[Dataset excerpts]

(* ===== verification/QueryProps.v ===== *)
(** Properties of the gateway's queries: what a successful query shows of the
    state machine, and what its fence is worth. *)
From S2P Require Import Prelude Machine Types Wire Sled Fsm FsmSpec FsmProps FsmSnapshot Text Units Consensus Gateway GatewayProps.

Section inventory.
Context {D : Type} `{SledLaws D, UuidText}.
Context `{Message GroceryItem, Message SessionRecord, Message CommittedMutation, Message Timestamp, Message SnapshotData}.
Context `{!MessageLaws GroceryItem, !MessageLaws SessionRecord, !MessageLaws CommittedMutation, !MessageLaws Timestamp, !MessageLaws SnapshotData}.

Lemma listed_records {M} `{MessageLaws M} (key : M → string) (m : gmap string M) l rs :
  keyed key m → lists (tree_of m) (λ _, True) l →
  ((λ a, BInsert (as_bytes (key a)) (encode_to_vec a)) <$> rs) = ((λ p, BInsert p.1 p.2) <$> l) →
  Forall wire_ok rs → ∀ a, a ∈ rs ↔ m !! key a = Some a.
Proof.
  intros Hkeyed (_ & _ & Hin) Hops Hok a. split.
  - intros Ha. assert (BInsert (as_bytes (key a)) (encode_to_vec a) ∈ ((λ p, BInsert p.1 p.2) <$> l)) as Hel.
    { rewrite <-Hops. apply list_elem_of_fmap. by exists a. }
    apply list_elem_of_fmap in Hel as ([k b] & [= Hk Hb] & Hl). cbn in Hk, Hb. subst k b.
    apply Hin in Hl as [Hl _]. apply lookup_tree_of_Some in Hl as (x & c & Hx & Hc & Henc).
    destruct (Hkeyed x c Hc) as [Hwc <-].
    rewrite list.Forall_forall in Hok. specialize (Hok a Ha).
    assert (c = a) as ->; [|done].
    apply (f_equal decode_msg) in Henc. rewrite !decode_encode_to_vec in Henc by done. by injection Henc.
  - intros Ha. destruct (Hkeyed _ _ Ha) as [Hw _].
    assert ((as_bytes (key a), encode_to_vec a) ∈ l) as Hl.
    { apply Hin. split; [|done]. apply lookup_tree_of_Some. by exists (key a), a. }
    assert (BInsert (as_bytes (key a)) (encode_to_vec a) ∈ ((λ a, BInsert (as_bytes (key a)) (encode_to_vec a)) <$> rs)) as Hel.
    { rewrite Hops. apply list_elem_of_fmap. by eexists (_, _). }
    apply list_elem_of_fmap in Hel as (c & [= Hk Hb] & Hc).
    rewrite list.Forall_forall in Hok. specialize (Hok c Hc).
    assert (a = c) as ->; [|done].
    apply (f_equal decode_msg) in Hb. rewrite !decode_encode_to_vec in Hb by done. by injection Hb.
Qed.

(** The inventory that a reader gets is the ledger's. *)
Lemma get_inventory_exact (s : LactoStore D) v items s' :
  holds s v → scan_ok s → Lacto.get_inventory s = (Ok items, s') →
  s' = s ∧ ∀ i, i ∈ items ↔ fv_inventory v !! gi_item_key i = Some i.
Proof.
  intros Hv [l Hl]. unfold Lacto.get_inventory, mbind, st_bind, Lacto.check_not_poisoned, st_reads, st_gets.
  destruct (fs_poisoned s); [done|]. intros [= <- <-]. split; [done|].
  destruct Hv as [Hinv _ _ Hok].
  pose proof (sled_iter_law _ _ _ Hl) as Hlist. rewrite Hinv in Hlist.
  destruct (listing_records gi_item_key _ _ (fv_ok_items v Hok) Hlist) as (items & Hdec & Hw & Hops).
  rewrite Hl, (omap_decode_listing l items) by done.
  apply (listed_records gi_item_key _ l); [by apply fv_ok_items|done..].
Qed.

Lemma current_version_exact (s : LactoStore D) v i s' :
  holds s v → Lacto.current_version s = (Ok i, s') → s' = s ∧ i = fv_applied v.
Proof.
  intros Hv. unfold Lacto.current_version, Lacto.last_applied_index, Lacto.reads, mbind, st_bind,
    Lacto.check_not_poisoned, st_reads.
  destruct (fs_poisoned s) eqn:Hp; [done|]. cbn.
  pose proof (read_applied_law (fs_db s) v Hv) as Ha.
  destruct (Lacto.read_applied (fs_db s)); [|done]. intros [= <- <-]. done.
Qed.
End inventory.

Section queries.
Context {Q : Type} `{Decimal Q, UnicodeText}.
Context {C D V : Type} `{ConsensusHandle C, SledLaws D, UuidText, VetoRelay V}.
Context `{Message GroceryItem, Message SessionRecord, Message CommittedMutation, Message Timestamp, Message SnapshotData}.
Context `{!MessageLaws GroceryItem, !MessageLaws SessionRecord, !MessageLaws CommittedMutation, !MessageLaws Timestamp, !MessageLaws SnapshotData}.

(** What the filter of a query lets through. *)
Definition selects (query_filter : option string) (key : string) : Prop :=
  match query_filter with
  | Some f => str_contains (str_to_lowercase f) (str_to_lowercase key) = true
  | None => True
  end.
Lemma filter_items_elem f (l : list GroceryItem) i :
  i ∈ filter_items f l ↔ i ∈ l ∧ selects f (gi_item_key i).
Proof.
  destruct f as [f|]; cbn; [rewrite list_elem_of_filter|]; naive_solver.
Qed.
Lemma display_item_key (i : GroceryItem) : gi_item_key (display_item (Q:=Q) i) = gi_item_key i.
Proof. unfold display_item. repeat case_decide; try done. by destruct (convert_to_display_value _ _). Qed.

Lemma fence_passes (committed ver : LogIndex) (w w' : World C D V) :
  consistency_fence committed ver w = (Ok tt, w') →
  ver ≤ committed ∧ (h_await_apply ver (w_handle w)).1 = Some (Ok tt) ∧
  w' = mkWorld (h_await_apply ver (w_handle w)).2 (w_store w) (w_veto w).
Proof.
  unfold consistency_fence. destruct (N.ltb_spec committed ver); [done|].
  unfold on_handle, st_zoom. destruct (h_await_apply ver (w_handle w)) as [[[[]|]|] c]; try done.
  intros [= <-]. done.
Qed.

(** The world in which a query reads the inventory: after the verification of
    the leadership, the fence when one is asked for, and what other tasks do
    meanwhile. *)
Definition verified_world (verifying : World C D V → World C D V) (w : World C D V) : World C D V :=
  verifying (mkWorld (h_verify_leadership (w_handle w)).2 (w_store w) (w_veto w)).
Definition reading_world (verifying fencing : World C D V → World C D V) (min : option LogIndex)
    (w : World C D V) : World C D V :=
  let u := verified_world verifying w in
  fencing match min with
          | Some ver => mkWorld (h_await_apply ver (w_handle u)).2 (w_store u) (w_veto u)
          | None => u
          end.

(** C15: Whatever other tasks do during its awaits, a query that succeeds was
    answered by a leader that had confirmed its leadership with a quorum, and
    changed nothing but the handle it asked.  Its items are exactly the items
    of the ledger as it stands when the inventory is read, after the awaits,
    that the filter selects, each in its display unit.  Its version is the
    applied index of the ledger as it stands at the read of the version,
    which comes after that of the inventory: the two are of the same ledger
    when no entry is applied in between.  With a minimal version, a version
    past the commit index that the leader had at the start is refused, and
    the wait for that version had succeeded before the inventory was read. *)
Theorem query_shows_ledger verifying fencing meanwhile (w w' : World C D V) v v' req resp :
  let u := reading_world verifying fencing (qsq_min_state_version req) w in
  holds (w_store u) v → scan_ok (w_store u) → holds (w_store (meanwhile u)) v' →
  handle_query_state (Q:=Q) verifying fencing meanwhile req w = (Ok resp, w') →
  qsr_status resp = QueryStatus_as_i32 QS_Success →
  let a := h_authority (w_handle w) in
  ca_is_leader a = true ∧ (h_verify_leadership (w_handle w)).1 = Ok tt ∧ w' = meanwhile u ∧
  (∀ i, i ∈ qsr_items resp ↔
     ∃ j, fv_inventory v !! gi_item_key j = Some j ∧ selects (qsq_query_filter req) (gi_item_key j) ∧
          i = display_item (Q:=Q) j) ∧
  qsr_current_state_version resp = fv_applied v' ∧
  (∀ ver, qsq_min_state_version req = Some ver →
     ver ≤ ca_last_committed a ∧
     (h_await_apply ver (w_handle (verified_world verifying w))).1 = Some (Ok tt)).
Proof.
  intros u Hv Hscan Hv' Hrun Hst a.
  unfold handle_query_state, authorize_query, mbind, st_bind, st_gets, mret, st_ret in Hrun.
  fold a in Hrun. destruct (ca_is_poisoned a); [done|]. destruct (ca_is_leader a); cbn [negb] in Hrun;
    [|by injection Hrun as <- _].
  split; [done|]. unfold u, reading_world, verified_world in *. unfold on_handle, st_zoom, st_try in Hrun.
  destruct (h_verify_leadership (w_handle w)) as [[[]|e] c]; cbn [fst snd] in *;
    [|by destruct e; try done; injection Hrun as <- _].
  split; [done|]. unfold st_modify at 1 in Hrun. clearbody a. clear u.
  set (w1 := verifying (mkWorld c (w_store w) (w_veto w))) in *. clearbody w1.
  set (w2 := match qsq_min_state_version req with Some _ => _ | None => w1 end) in Hv, Hscan, Hv' |- *.
  assert ((∀ ver, qsq_min_state_version req = Some ver →
             ver ≤ ca_last_committed a ∧ (h_await_apply ver (w_handle w1)).1 = Some (Ok tt)) ∧
          (items ← on_store_of (st_map_err (λ _, mkStatus C_Internal "Request rejected") Lacto.get_inventory);
           _ ← st_modify meanwhile;
           version ← on_store_of (st_map_err (λ _, mkStatus C_Internal "Failed to read state version") Lacto.current_version);
           mret (mkQueryStateResponse (filter_items (qsq_query_filter req) (display_item (Q:=Q) <$> items)) version
                   (QueryStatus_as_i32 QS_Success) "" "")) (fencing w2) = (Ok resp, w')) as [Hfence Hread].
  { unfold w2. destruct (qsq_min_state_version req) as [ver|]; [|by split; [|exact Hrun]].
    destruct (consistency_fence (ca_last_committed a) ver w1) as [[[]|] w3] eqn:Hf; [|done].
    apply fence_passes in Hf as (Hle & Haw & ->). split; [by intros ? [= <-]|exact Hrun]. }
  clear Hrun. unfold mbind, st_bind, on_store_of, st_zoom, st_map_err, st_modify, mret, st_ret in Hread.
  destruct (Lacto.get_inventory (w_store (fencing w2))) as [[items|] s1] eqn:Hget; [|done].
  destruct (get_inventory_exact _ _ _ _ Hv Hscan Hget) as [-> Hitems].
  assert (∀ x : World C D V, mkWorld (w_handle x) (w_store x) (w_veto x) = x) as Heta by by intros [].
  rewrite Heta in Hread.
  destruct (Lacto.current_version (w_store (meanwhile (fencing w2)))) as [[i|] s2] eqn:Hcur; [|done].
  destruct (current_version_exact _ _ _ _ Hv' Hcur) as [-> ->]. rewrite Heta in Hread.
  injection Hread as <- <-. cbn. split_and!; [done| |done|done].
  intros i. rewrite filter_items_elem, list_elem_of_fmap. split.
  - intros [(j & -> & Hj) Hsel]. rewrite display_item_key in Hsel. exists j. by apply Hitems in Hj.
  - intros (j & Hj & Hsel & ->). rewrite display_item_key. split; [|done]. exists j.
    split; [done|by apply Hitems].
Qed.
End queries.

(** ** Concrete queries *)
Import FsmExample GatewayExample.

Definition ask (r : QueryStateRequest) : st Gate Status QueryStateResponse := handle_query_state (Q:=N) id id id r.
Definition all_items : QueryStateRequest := QueryStateRequest_new None None.

(** A query without a minimal version does not wait for what its leader has
    committed: after the acknowledgement of "add 2 eggs", before the entry is
    applied, a query that has confirmed its leadership shows no eggs. *)
Lemma query_misses_committed :
  let w1 := request (add_eggs alice 1 "2") open_gate in
  response_status w1.1 = Some 1%Z ∧
  (h_authority (w_handle w1.2)).(ca_last_committed) = 1 ∧
  (ask all_items w1.2).1 = Ok (mkQueryStateResponse [] 0 (QueryStatus_as_i32 QS_Success) "" "").
Proof. split_and!; by vm_compute. Qed.

(** The version is read after the inventory: an entry that is applied between
    the two reads is claimed by the version and missing from the items. *)
Definition apply_log (w : Gate) : Gate :=
  mkWorld (w_handle w) (apply_all 1 (w_handle w) (w_store w)).2 (w_veto w).
Lemma query_version_ahead :
  let w1 := request (add_eggs alice 1 "2") open_gate in
  (handle_query_state (Q:=N) id id apply_log all_items w1.2).1
  = Ok (mkQueryStateResponse [] 1 (QueryStatus_as_i32 QS_Success) "" "").
Proof. by vm_compute. Qed.

(** The first entry is committed and not yet applied; it is applied while the
    fence of a query for the milk is awaited. *)
Definition milk_gate : Gate := mkWorld [bytes_of first] blank [].
Definition milk_query : QueryStateRequest := QueryStateRequest_new (Some "MILK") (Some 1).
Definition milk_asked : result Status QueryStateResponse * Gate :=
  handle_query_state (Q:=N) id apply_log id milk_query milk_gate.
Definition milk_answer : QueryStateResponse :=
  match milk_asked.1 with
  | Ok r => r
  | Err _ => mkQueryStateResponse [] 0 0 "" ""
  end.
Lemma milk_run : milk_asked = (Ok milk_answer, milk_asked.2).
Proof. apply run_result. by vm_compute. Qed.
Lemma milk_store : w_store (apply_log milk_gate) = done1.
Proof. vm_compute. reflexivity. Qed.
Lemma query_shows_ledger_witness :
  ∃ v, holds done1 v ∧ qsr_current_state_version milk_answer = fv_applied v ∧
    gi_item_key <$> qsr_items milk_answer = ["whole_milk"] ∧ 1 ≤ ca_last_committed (h_authority (w_handle milk_gate)).
Proof.
  destruct (apply_all_replay [bytes_of first] [first] 1 blank empty_fsm done1) as (_ & v & _ & Hv);
    [constructor; [split; [apply first_decodes|by apply milk_ok]|constructor]|done|apply blank_holds|done|apply done1_run|].
  destruct (query_shows_ledger id apply_log id milk_gate milk_asked.2 v v milk_query milk_answer)
    as (_ & _ & _ & _ & Hver & Hmin).
  - exact (eq_ind_r (λ s, holds s v) Hv milk_store).
  - exact (eq_ind_r scan_ok done1_scan milk_store).
  - exact (eq_ind_r (λ s, holds s v) Hv milk_store).
  - exact milk_run.
  - reflexivity.
  - exists v. split_and!; [done|exact Hver|by vm_compute|by apply (Hmin 1)].
Defined.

[/Dataset excerpts]

--- Brief ---
What lines in the material above contain the word "confirmed"? Copy them out.

--- Response ---
    answered by a leader that had confirmed its leadership with a quorum, and
    applied, a query that has confirmed its leadership shows no eggs. *)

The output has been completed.